Data items:
────

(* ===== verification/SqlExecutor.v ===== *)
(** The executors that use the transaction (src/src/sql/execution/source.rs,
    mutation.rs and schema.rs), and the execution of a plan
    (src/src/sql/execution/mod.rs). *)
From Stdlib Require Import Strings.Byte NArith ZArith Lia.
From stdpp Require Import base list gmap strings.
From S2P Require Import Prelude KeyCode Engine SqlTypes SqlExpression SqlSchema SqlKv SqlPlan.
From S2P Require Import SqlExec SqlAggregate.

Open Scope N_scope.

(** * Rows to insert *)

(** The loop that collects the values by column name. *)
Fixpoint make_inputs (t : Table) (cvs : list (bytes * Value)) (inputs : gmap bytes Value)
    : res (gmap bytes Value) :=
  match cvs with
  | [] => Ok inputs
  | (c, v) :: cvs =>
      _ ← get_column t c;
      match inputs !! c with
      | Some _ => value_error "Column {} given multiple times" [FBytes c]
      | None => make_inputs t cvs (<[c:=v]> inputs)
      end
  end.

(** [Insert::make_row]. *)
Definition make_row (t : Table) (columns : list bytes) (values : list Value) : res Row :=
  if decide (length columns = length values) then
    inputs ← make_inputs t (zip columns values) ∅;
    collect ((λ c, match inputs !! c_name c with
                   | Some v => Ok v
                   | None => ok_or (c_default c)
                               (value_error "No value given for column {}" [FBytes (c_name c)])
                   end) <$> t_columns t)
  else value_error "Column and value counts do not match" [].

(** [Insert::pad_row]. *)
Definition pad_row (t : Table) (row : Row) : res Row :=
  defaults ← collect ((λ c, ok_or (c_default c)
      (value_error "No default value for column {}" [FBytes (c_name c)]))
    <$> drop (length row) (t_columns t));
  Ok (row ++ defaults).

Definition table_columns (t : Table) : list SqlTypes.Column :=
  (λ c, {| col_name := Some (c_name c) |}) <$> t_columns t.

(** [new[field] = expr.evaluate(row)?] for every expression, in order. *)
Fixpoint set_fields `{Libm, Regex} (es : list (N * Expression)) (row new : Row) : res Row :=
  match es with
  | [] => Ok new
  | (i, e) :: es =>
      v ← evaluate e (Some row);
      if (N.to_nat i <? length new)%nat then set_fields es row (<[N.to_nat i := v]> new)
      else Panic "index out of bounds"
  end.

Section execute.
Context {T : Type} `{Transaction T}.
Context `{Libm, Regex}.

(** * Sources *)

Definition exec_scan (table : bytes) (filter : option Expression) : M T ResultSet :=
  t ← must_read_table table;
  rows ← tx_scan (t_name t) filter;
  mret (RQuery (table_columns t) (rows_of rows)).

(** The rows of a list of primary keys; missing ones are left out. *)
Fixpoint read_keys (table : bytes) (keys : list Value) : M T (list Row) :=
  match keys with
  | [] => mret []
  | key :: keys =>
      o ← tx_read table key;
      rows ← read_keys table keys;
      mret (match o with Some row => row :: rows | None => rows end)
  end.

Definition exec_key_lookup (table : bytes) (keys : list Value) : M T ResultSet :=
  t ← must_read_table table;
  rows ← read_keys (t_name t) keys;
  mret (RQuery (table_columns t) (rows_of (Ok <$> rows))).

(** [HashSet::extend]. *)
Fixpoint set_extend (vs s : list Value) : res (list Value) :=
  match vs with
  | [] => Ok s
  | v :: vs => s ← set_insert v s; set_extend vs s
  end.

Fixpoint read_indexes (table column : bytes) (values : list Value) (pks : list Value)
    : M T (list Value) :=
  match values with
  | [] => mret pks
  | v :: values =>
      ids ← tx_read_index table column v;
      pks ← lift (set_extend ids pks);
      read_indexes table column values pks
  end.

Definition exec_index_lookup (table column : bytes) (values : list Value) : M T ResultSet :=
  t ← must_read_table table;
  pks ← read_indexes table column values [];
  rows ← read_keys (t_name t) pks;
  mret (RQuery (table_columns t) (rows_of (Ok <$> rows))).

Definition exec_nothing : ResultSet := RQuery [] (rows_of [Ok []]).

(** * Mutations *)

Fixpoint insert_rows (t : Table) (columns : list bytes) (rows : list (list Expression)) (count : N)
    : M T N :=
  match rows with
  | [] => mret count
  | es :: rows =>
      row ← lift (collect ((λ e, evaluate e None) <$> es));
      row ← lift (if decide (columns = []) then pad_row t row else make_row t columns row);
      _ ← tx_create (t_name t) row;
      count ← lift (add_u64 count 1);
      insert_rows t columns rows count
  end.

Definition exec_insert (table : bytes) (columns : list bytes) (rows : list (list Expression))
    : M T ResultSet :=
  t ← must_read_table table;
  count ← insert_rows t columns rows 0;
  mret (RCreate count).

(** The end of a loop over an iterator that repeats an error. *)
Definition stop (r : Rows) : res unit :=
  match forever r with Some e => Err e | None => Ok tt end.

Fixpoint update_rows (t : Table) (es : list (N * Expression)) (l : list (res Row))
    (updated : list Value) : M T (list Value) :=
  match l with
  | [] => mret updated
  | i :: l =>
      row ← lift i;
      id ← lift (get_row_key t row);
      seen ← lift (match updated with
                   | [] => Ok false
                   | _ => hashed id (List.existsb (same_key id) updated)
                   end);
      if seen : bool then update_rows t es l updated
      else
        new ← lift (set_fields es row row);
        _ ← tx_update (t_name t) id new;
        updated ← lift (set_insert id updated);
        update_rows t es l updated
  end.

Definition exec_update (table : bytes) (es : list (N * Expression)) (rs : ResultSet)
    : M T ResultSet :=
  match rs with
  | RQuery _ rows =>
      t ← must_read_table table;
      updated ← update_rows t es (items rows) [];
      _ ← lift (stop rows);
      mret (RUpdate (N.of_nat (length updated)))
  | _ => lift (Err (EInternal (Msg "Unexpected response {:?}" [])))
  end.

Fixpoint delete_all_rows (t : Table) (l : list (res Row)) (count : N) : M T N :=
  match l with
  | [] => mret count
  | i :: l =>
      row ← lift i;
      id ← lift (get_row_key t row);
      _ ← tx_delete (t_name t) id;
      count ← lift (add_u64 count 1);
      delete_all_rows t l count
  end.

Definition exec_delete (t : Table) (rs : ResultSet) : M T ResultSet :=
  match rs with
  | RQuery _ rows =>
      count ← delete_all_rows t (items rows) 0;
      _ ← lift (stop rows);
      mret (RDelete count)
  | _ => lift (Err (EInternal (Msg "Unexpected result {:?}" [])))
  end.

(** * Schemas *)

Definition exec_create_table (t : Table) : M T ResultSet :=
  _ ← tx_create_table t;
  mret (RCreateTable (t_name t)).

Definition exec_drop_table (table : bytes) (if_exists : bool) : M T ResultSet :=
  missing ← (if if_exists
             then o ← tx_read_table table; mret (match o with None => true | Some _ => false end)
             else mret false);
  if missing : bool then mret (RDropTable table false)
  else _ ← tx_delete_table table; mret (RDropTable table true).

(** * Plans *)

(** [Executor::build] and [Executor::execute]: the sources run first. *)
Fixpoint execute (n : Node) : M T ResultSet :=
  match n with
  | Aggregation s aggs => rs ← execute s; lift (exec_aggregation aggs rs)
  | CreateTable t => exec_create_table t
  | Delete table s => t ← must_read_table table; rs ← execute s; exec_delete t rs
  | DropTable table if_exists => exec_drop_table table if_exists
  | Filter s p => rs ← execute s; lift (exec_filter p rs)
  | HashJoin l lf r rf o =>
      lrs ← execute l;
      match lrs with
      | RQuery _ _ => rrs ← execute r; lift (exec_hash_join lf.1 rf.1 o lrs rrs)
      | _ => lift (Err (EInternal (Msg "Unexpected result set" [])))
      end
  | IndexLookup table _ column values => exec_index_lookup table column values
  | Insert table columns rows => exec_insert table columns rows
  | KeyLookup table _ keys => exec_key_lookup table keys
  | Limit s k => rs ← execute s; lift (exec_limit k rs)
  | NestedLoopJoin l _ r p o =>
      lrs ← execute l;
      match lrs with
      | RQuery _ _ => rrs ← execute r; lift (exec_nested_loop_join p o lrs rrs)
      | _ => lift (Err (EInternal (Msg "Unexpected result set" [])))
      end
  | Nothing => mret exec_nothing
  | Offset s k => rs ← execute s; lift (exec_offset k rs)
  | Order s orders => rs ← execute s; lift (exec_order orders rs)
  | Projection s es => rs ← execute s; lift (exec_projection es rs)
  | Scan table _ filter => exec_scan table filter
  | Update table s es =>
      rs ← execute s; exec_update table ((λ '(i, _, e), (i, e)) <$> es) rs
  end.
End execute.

────

TASK TO CARRY OUT: In the entries above, one line contains "[] => mret pks" and another contains "(** * Mutations *)". Reproduce exactly those two lines and the lines between them, nothing else.

WRITTEN ANSWER:
  | [] => mret pks
  | v :: values =>
      ids ← tx_read_index table column v;
      pks ← lift (set_extend ids pks);
      read_indexes table column values pks
  end.

Definition exec_index_lookup (table column : bytes) (values : list Value) : M T ResultSet :=
  t ← must_read_table table;
  pks ← read_indexes table column values [];
  rows ← read_keys (t_name t) pks;
  mret (RQuery (table_columns t) (rows_of (Ok <$> rows))).

Definition exec_nothing : ResultSet := RQuery [] (rows_of [Ok []]).

(** * Mutations *)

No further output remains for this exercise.